C’est comme devant un seigneur Sith,
tu ne pourras prendre la fuite
Et le son de ma voix, tu l’entendras d’où que tu sois,
Qui que tu sois, et quels que soient,
les forces les dieux auxquels tu crois.
Présent dans chaque être, je suis capable de
compromettre une vie, un avenir, un destin.
Issu de ton mal être, sûr en toi je ferais naître l’envie,
le plaisir, le chagrin.
Je suis le rouge dans tes yeux, le Glock dans ta main,
Les nuages dans le ciel bleu, l’agresseur de ton gamin,
Le pouvoir que tu veux, l’oppresseur de ton frangin,
Allons, donnons-nous la main, je te suivrais jusqu’à ta fin.
Car j’ai faim de sang et de larmes,
Entends-tu le son des mères qui s’alarment,
Je me réjouis du fait que tes faits soient alarmants,
Jouons avec le feu je sais que tu trouves ça charmant.
Je te ferais aimer ce qui est dément, détester le mot normalement,
Ta vie ne sera que tourments, je ne te lâcherais qu’à ton enterrement.
Faut que la haine quitte nos coeurs,
stoppons l’hémorragie de rancoeur.
Des bleus sur ton corps, le tort dans les yeux,
le feu des remords le malheur sera ton sort.
(x2)
On est tous, sujet d’une scène qu’on refuse de voir,
Tous, maître d’une rage qu’on s’obstine à croire,
Tous, dès que l’occasion nous en est donnée,
Rien à foutre, de gâcher les belles choses que la vie nous a éduqués.
Hé man, regarde le mal que tu fais autour de toi,
La rage qui t’anime à niquer le peu d’honneur que t’avais en toi.
Les larmes, qui coulent ne sont peut-être pas les tiennes,
Mais elles sont dues à cette haine que toi seul tu malmènes.

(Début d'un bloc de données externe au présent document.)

(** [try_union] terminates within its fuel, never panics, and only merges. *)
Lemma try_union_loop_ok fuel m start end_ :
  space_ok m -> (Z.to_nat (end_ - start) < fuel)%nat -> mergeable m start end_ ->
  exists res m', try_union_loop fuel m start end_ = Ret (res, m') /\ merged m m' /\
    mergeable m' start end_ /\ (rm_at m start = None -> m' = m).
Proof.
  revert m start. induction fuel as [|fuel IH]; intros m start Hs Hfuel Hmg; [lia|].
  cbn [try_union_loop]. destruct (Z.ltb_spec start end_).
  2:{ do 2 eexists. split; [done|]. split; [by apply merged_refl|done]. }
  rewrite (rm_get_at 0) by apply Hs.
  destruct (rm_at m start) as [[ra a]|] eqn:Ea; cbn [fmap option_fmap option_map snd].
  2:{ do 2 eexists. split; [done|]. split; [by apply merged_refl|done]. }
  destruct (space_at m start ra a Hs Ea) as (Hoka & Hra & Hka & Hkb). rewrite Hra.
  destruct (Z.leb_spec end_ (r_end ra)).
  { do 2 eexists. split; [done|]. split; [by apply merged_refl|done]. }
  rewrite (rm_get_at 0) by apply Hs.
  destruct (rm_at m (r_end ra)) as [[rb b]|] eqn:Eb; cbn [fmap option_fmap option_map snd].
  2:{ do 2 eexists. split; [done|]. split; [by apply merged_refl|done]. }
  destruct (check_back_contiguous a b) eqn:Hc.
  2:{ do 2 eexists. split; [done|]. split; [by apply merged_refl|done]. }
  assert (Hfa : full a) by (apply (Hmg start ra a rb b); (done || lia)).
  destruct (union_step m start ra a rb b Hs Ea Eb Hc Hfa)
    as (m1 & m2 & E1 & E2 & E3 & E4 & Hs2 & Hrc & A2 & I2). cbv zeta in E3, E4.
  rewrite E1. cbn [obind]. rewrite E2. cbn [unwrap obind]. rewrite E3. cbn [unwrap obind].
  rewrite E4. cbn [obind].
  destruct (space_at m _ rb b Hs Eb) as (Hokb & Hrb & Hkb2 & Hlt).
  destruct (push_back_ok a b Hoka Hokb Hc Hfa) as (_ & Hmeet & _). rewrite Hra, Hrb in Hmeet.
  destruct (IH m2 (r_end ra)) as (res & m' & E & Hmrg & Hmg' & _); [done|lia| |].
  { intros k r x r' y Hk. rewrite A2. destruct (Z.leb_spec (r_start ra) k); cbn [andb]; [|lia].
    destruct (Z.ltb_spec k (r_end rb)).
    - intros [= <- <-] Hend. rewrite Hrc in *. cbn [r_end] in Hend |- *. rewrite A2.
      destruct (Z.ltb_spec (r_end rb) (r_end rb)); [lia|]. rewrite andb_false_r. intros Ey Hcy.
      rewrite (merged_contiguous a b y Hc) in Hcy.
      pose proof (Hmg (r_end ra) rb b r' y ltac:(lia) Eb Hend Ey Hcy) as Hfb.
      by apply full_merge; rewrite ?Hra, ?Hrb.
    - intros Hr Hend. pose proof (rm_at_range _ _ _ _ _ (so_map m Hs) Hr). rewrite A2.
      destruct (Z.ltb_spec (r_end r) (r_end rb)); [lia|]. rewrite andb_false_r. apply (Hmg k r x); (done || lia). }
  exists res, m'. split; [done|]. split; [|split; [|congruence]].
  2:{ intros k r x r' y Hk Ex Hend. destruct (decide (r_end ra <= k)); [apply (Hmg' k r); (done || lia)|].
      destruct (mg_grow _ _ Hmrg k (range_vpn (push_back_unchecked a b)) (push_back_unchecked a b))
        as (r1 & x1 & E1' & Hr1 & Hr2).
      { rewrite A2. destruct (Z.leb_spec (r_start ra) k); [|lia]. by destruct (Z.ltb_spec k (r_end rb)); [|lia]. }
      rewrite Ex in E1'. injection E1' as <- <-. rewrite Hrc in Hr1, Hr2. cbn [r_start r_end] in Hr1, Hr2.
      apply (Hmg' (r_end ra) r); [lia| |done]. apply (rm_at_same 0 _ k); [apply Hmrg|done|lia]. }
  eapply merged_trans; [|exact Hmrg]. constructor; [done|done| |].
  2:{ intros k r x. rewrite A2. destruct (_ && _); [|intros; by exists k, r, x].
      intros [= <- <-]. by exists start, ra, a. }
  intros k r x Hk. rewrite A2. destruct ((r_start ra <=? k) && (k <? r_end rb)) eqn:Hin.
  - apply andb_prop in Hin as [H1 H2]. apply Z.leb_le in H1. apply Z.ltb_lt in H2.
    do 2 eexists. split; [done|]. rewrite Hrc. cbn [r_start r_end].
    destruct (decide (k < r_end ra)).
    + rewrite (rm_at_same 0 m start k ra a) in Hk by (apply Hs || done || lia). injection Hk as <- <-. lia.
    + rewrite (rm_at_same 0 m (r_end ra) k rb b) in Hk by (apply Hs || done || lia). injection Hk as <- <-. lia.
  - exists r, x. split; [done|lia].
Qed.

Que tu traînes, chez toi sur ta femme ou au boulot,
Que tu refoules même sur un keum qui n’aurait pas la
même couleur de peau.
Des embrouilles qui te brouillent et qui te rouillent l’esprit,
Un train de vie qui roule, et qui saoule mon ami.
Donc, certains déboulent au mic mais ça fait mal au crâne,
Si c’est ainsi que tu refoules ta haine, alors vas-y vide ton âme,
Mais ta rage tu la laisse de côté, et sûr tes actes, tu vas les méditer.
T’as besoin de thune, vas-y vends cette raison,
Pour une remise en question, je signe, il n’y a pas besoin de leçon.
Faut que la haine quitte nos coeurs,
stoppons l’hémorragie de rancoeur.
Des bleus sur ton corps, le tort dans les yeux,
le feu des remords le malheur sera ton sort.
(x2)
Faut que la haine quitte nos coeurs Ecoute garçon,
faut que nos yeux cessent ces pleurs.
Je déplore la mort dans toute son horreur.
En masse disparaissent nos frères et nos soeurs
Trop de forces finissent fumés, nuages ou vapeurs
La même peur suintant de chaque blaster,
Nos corps morts comme viande sous blister.
Je suis libre plus de « missié » ou « please sir ».
Un reuf qui s’en sort voilà mon plaisir,
Au top qui s’incère tel est mon désir.
Pour chacun de nous une étoile au dessert
La sueur plein le textile je gronde comme le storm,
Sur ce à ce texte il faut que je mette un terme,
Retiens bien Bobaa Phett fils d’Ethiopie,
Qui de ce monde tente de s’échapper!
Essaie de survivre au sein de cette ère crainte
Donc j’explore à la recherche de notre terre sainte
Donc j’explore à la recherche de notre terre sainte,
Donc…
Faut que la haine quitte nos coeurs,
stoppons l’hémorragie de rancoeur.
Des bleus sur ton corps, le tort dans les yeux,
le feu des remords le malheur sera ton sort.
(x2)
Faut que la haine quitte nos coeurs, faut que nos yeux cessent ces pleurs.
Pour nos mères, nos pères, pour nos frères, nos soeurs.
Mais la vie c’est : quelque chose de compliqué,
Avec une seule chance, un seul sens et une seule unité.
Mais quelle est sa raison,
Qui la pousse à prendre toutes nos chairs sans raison.